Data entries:
- Opening Delimiter -
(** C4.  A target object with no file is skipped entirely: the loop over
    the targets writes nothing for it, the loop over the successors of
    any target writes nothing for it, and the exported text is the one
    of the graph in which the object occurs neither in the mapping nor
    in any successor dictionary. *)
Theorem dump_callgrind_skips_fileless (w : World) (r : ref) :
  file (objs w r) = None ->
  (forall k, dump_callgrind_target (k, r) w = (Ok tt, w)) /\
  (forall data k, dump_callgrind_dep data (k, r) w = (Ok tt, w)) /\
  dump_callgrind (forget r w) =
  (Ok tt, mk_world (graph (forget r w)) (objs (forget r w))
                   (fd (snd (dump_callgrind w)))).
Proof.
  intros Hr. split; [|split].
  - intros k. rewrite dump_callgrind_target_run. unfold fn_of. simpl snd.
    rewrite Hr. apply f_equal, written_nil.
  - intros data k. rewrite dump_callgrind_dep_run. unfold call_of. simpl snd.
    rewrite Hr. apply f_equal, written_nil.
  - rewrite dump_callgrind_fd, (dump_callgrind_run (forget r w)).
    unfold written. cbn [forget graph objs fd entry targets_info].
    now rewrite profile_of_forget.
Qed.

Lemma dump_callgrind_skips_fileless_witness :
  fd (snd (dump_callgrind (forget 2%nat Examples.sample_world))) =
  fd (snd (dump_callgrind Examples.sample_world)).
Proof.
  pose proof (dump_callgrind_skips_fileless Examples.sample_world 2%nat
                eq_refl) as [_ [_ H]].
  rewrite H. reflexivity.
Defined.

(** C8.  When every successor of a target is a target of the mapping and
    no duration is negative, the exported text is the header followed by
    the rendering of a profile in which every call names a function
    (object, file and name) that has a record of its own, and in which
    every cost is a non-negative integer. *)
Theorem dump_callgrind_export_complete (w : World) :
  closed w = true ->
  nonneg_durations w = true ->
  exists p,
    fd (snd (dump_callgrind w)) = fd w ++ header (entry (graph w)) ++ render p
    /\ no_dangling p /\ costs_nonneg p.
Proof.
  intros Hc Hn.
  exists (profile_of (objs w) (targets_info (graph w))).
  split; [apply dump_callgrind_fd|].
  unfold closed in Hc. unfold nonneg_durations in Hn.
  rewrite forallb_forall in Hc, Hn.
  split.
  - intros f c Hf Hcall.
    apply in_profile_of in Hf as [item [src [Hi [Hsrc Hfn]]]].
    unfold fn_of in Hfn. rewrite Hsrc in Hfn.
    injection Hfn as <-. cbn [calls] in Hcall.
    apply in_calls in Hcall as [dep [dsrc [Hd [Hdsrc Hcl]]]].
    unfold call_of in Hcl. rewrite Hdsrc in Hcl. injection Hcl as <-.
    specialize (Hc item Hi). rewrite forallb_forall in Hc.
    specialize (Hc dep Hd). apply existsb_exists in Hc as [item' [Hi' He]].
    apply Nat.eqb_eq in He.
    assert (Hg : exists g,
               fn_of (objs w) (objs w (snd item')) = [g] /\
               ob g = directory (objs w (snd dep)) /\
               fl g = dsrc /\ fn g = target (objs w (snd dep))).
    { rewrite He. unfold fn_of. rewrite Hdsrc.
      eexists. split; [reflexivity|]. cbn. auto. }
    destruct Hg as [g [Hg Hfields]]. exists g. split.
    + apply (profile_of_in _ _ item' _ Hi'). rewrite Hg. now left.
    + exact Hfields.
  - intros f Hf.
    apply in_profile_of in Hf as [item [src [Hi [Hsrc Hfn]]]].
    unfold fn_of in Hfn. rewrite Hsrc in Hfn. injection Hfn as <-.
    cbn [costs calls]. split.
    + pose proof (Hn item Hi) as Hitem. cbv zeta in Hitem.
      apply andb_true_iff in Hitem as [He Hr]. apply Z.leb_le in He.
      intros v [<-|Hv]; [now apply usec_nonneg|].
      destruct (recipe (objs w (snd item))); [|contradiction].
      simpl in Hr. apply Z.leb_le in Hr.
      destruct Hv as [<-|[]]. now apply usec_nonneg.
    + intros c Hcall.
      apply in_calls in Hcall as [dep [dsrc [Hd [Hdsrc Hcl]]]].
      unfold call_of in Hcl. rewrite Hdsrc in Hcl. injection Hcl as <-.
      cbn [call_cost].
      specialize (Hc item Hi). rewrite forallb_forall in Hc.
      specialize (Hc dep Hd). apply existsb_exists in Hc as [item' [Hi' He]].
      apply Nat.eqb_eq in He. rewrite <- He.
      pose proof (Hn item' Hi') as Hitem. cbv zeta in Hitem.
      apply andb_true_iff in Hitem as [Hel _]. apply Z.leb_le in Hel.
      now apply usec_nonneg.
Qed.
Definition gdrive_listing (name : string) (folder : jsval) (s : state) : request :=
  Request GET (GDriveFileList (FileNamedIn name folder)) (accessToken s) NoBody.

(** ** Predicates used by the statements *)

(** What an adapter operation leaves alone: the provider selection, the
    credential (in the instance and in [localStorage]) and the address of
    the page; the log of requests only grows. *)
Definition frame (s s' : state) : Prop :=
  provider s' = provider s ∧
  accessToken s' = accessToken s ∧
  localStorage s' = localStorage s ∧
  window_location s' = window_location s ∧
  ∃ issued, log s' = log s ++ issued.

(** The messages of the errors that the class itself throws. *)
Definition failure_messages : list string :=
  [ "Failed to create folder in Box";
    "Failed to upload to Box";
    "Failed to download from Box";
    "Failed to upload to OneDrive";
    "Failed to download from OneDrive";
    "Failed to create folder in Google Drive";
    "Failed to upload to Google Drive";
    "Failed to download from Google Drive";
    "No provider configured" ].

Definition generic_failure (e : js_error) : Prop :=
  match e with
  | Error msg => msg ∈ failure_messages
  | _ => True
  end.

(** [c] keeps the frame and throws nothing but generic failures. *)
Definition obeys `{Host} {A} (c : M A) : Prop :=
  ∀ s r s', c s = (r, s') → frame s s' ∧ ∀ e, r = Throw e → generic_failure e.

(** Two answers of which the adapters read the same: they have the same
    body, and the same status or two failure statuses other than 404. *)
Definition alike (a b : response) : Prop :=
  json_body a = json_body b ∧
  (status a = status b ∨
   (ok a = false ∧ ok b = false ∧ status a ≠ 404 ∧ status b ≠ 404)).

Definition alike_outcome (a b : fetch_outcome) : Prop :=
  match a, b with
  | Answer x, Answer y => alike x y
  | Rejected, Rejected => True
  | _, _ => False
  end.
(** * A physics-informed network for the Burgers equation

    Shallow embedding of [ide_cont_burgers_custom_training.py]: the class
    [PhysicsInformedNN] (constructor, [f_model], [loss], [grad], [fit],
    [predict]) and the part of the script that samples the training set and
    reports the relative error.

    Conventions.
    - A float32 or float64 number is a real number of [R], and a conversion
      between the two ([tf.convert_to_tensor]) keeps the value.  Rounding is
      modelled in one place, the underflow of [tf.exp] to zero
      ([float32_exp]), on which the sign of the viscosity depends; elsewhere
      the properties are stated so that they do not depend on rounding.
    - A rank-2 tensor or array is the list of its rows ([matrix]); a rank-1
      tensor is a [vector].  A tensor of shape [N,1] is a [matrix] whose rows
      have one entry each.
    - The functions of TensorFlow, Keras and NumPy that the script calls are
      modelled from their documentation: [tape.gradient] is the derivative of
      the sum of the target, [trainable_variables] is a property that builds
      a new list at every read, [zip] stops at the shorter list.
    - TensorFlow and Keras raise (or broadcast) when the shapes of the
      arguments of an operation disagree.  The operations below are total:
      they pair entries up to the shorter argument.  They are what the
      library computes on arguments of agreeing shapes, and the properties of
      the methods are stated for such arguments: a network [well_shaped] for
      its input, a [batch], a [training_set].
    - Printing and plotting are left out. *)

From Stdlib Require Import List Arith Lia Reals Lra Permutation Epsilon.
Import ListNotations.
- Closing Delimiter -
- Task directions:
Look for the string "with" in the records, and copy every line where it is found.

- Answer to the exercise:
(** C4.  A target object with no file is skipped entirely: the loop over
  match e with
  match a, b with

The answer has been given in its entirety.